Command Performance: Easy shortcuts

One of the secrets to being an efficient computer power user is mastering the use of keyboard shortcuts. When you can tap a couple of keys and kick off something that otherwise would’ve required you to take your hands off the keyboard, move to your pointing device, push the pointer around on the screen, and click to get to a command, your efficiency blooms.

There are a lot of utilities out there that will let you attach almost any command you can imagine to a keyboard shortcut, and I use some of them. But for the purposes of this column, I wanted to praise the one that Apple provides with macOS itself: the Shortcuts tab of the Keyboard pane in the System Preferences app. It’s always my first stop when I’m trying to see if I can add a keyboard shortcut to my workflow.
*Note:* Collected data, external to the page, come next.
(** The line as the specification words it: the three fields, each
    separated from the next by " - ". *)
Definition spec_release_line (r : release) : string :=
  PyStr.ljust 10 (first_release_date (r_group r)) +:+ " - "
    +:+ ai_name (r_artist r) +:+ " - " +:+ title (r_group r).

(** ** A small catalog to run the program on *)

Module Demo.

Definition artist_b : artist :=
  {| a_name := "Artist B"; a_score := 100%Z; a_id := "id-b";
     a_disambiguation := Some "UK band" |}.

Definition artist_c : artist :=
  {| a_name := "Artist C"; a_score := 80%Z; a_id := "id-c";
     a_disambiguation := None |}.

Definition twin_1 : artist :=
  {| a_name := "Twin"; a_score := 100%Z; a_id := "id-t1"; a_disambiguation := None |}.

Definition twin_2 : artist :=
  {| a_name := "Twin"; a_score := 97%Z; a_id := "id-t2";
     a_disambiguation := Some "" |}.

Definition search_db (uri : string) : option (list artist) :=
  if String.eqb uri (search_uri "Artist B") then Some [artist_b; artist_c]
  else if String.eqb uri (search_uri "Twin") then Some [twin_1; artist_c; twin_2]
  else None.

Definition artist_db (uri : string) : artist_page :=
  if String.eqb uri (artist_uri (Some "id-b")) then
    {| ap_name := "Artist B";
       ap_release_groups :=
         [ {| first_release_date := "2020-01-01"; title := "First" |};
           {| first_release_date := "1999-05-05"; title := "Early" |};
           {| first_release_date := "2020-06-01"; title := "Second" |} ] |}
  else
    {| ap_name := "Artist A";
       ap_release_groups :=
         [ {| first_release_date := "2020-01-01"; title := "Debut" |};
           {| first_release_date := "2011"; title := "Demo" |} ] |}.

(** The first request of a run is turned away, later ones are served. *)
Definition cat : catalog :=
  {| search_endpoint := fun t uri =>
       {| status_code := if Nat.eqb t 0 then 503%Z else 200%Z;
          content := search_db uri |};
     artist_endpoint := fun t uri =>
       {| status_code := if Nat.eqb t 0 then 503%Z else 200%Z;
          content := artist_db uri |} |}.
The Shortcuts pane is subdivided, with nine categories on the left and the contents of the selected categories on the right. Many of Apple’s default system shortcuts are here, and you can turn them off by unchecking the box on the left of the list—which is very handy if you keep typing a shortcut by mistake.

Adding a new shortcut.

If you use systemwide Services, you can attach keyboard shortcuts to them from the Services list. And the Accessibility list lets you set shortcuts to enable or disable various accessibility features with a tap.

But by far the most powerful section of this preference pane is the App Shortcuts list, from which you can assign keyboard shortcuts to any command in any app. Now, many apps will have special interfaces to let you assign keyboard shortcuts to any command, and those are great. But some apps… just don’t. And if you’d like assign or remap a shortcut to a specific menu item, you’d think you’d be out of luck. But you’re not, thanks to this corner of macOS.

The end result.

Say I’m in TextEdit and I want to add a keyboard shortcut to the Allow Hyphenation command in the Format menu. After clicking App Shortcuts to enter that area, I can click the plus icon below the right pane to create a new shortcut. From the resulting sheet, I choose the app I want to alter, which is TextEdit. Then I need to enter in the Menu Title, Allow Hyphenation. Finally, I need to click in the box to the right of Keyboard Shortcut and enter my proposed shortcut—in this case, Command-Option-H.

When I return to TextEdit, my keyboard shortcut has been added to the menu! It’s really that simple. Yes, this is a basic bit of functionality that’s been in macOS for a very long time—but I use it regularly, and I don’t think it’s appreciated as much as it should be. I hope you give it a try and that it helps you become a more efficient Mac user.